*** Opening Input ***

Lemma upscaleImage_body_success image resolution upscalePrompt
    (s : Sys W) result s' :
  upscaleImage_body P image resolution upscalePrompt s = (inr result, s') ->
  exists request w response w1,
    generateContent P request w = (inr response, w1)
    /\ req_parts request =
         [ {| inlineData := Some (mime_of_data_url image, pure_base64 image);
              text := None |};
           {| inlineData := None; text := Some upscalePrompt |} ]
    /\ hd_error (payloads (parts_of response)) = Some result.
Proof.
  unfold upscaleImage_body, try_catch, bind, getAi, gets, ret,
    throw, rethrow_parsed, call.
  cbn.
  destruct (Js.truthy (API_KEY P (Service.world s))); [ | discriminate ].
  remote_call Remote; cbn; [ discriminate | ].
  rewrite read_first_image_head.
  destruct (hd_error (payloads (parts_of response))) as [img | ] eqn:Head;
    cbn.
  - rewrite (first_payload_truthy _ _ Head). cbn.
    intros E. injection E as <- _.
    do 4 eexists. split; [ exact Remote | ].
    split; [ reflexivity | exact Head ].
  - discriminate.
Qed.

Lemma refineImage_body_success image masterPrompt (s : Sys W) result s' :
  refineImage_body P image masterPrompt s = (inr result, s') ->
  exists request w response w1,
    generateContent P request w = (inr response, w1)
    /\ hd_error (payloads (parts_of response)) = Some result.
Proof.
  unfold refineImage_body, try_catch, bind, getAi, gets, ret,
    throw, rethrow_parsed, call.
  cbn.
  destruct (Js.truthy (API_KEY P (Service.world s))); [ | discriminate ].
  resize_call; cbn; [ discriminate | ].
  remote_call Remote; cbn; [ discriminate | ].
  rewrite read_first_image_head.
  destruct (hd_error (payloads (parts_of response))) as [img | ] eqn:Head;
    cbn.
  - rewrite (first_payload_truthy _ _ Head). cbn.
    intros E. injection E as <- _.
    do 4 eexists. split; [ exact Remote | exact Head ].
  - discriminate.
Qed.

*** Closing Input ***

Exercise details
Please find every line in the records that contains the word "bind", and copy it out.

Reply to the exercise
  unfold upscaleImage_body, try_catch, bind, getAi, gets, ret,
  unfold refineImage_body, try_catch, bind, getAi, gets, ret,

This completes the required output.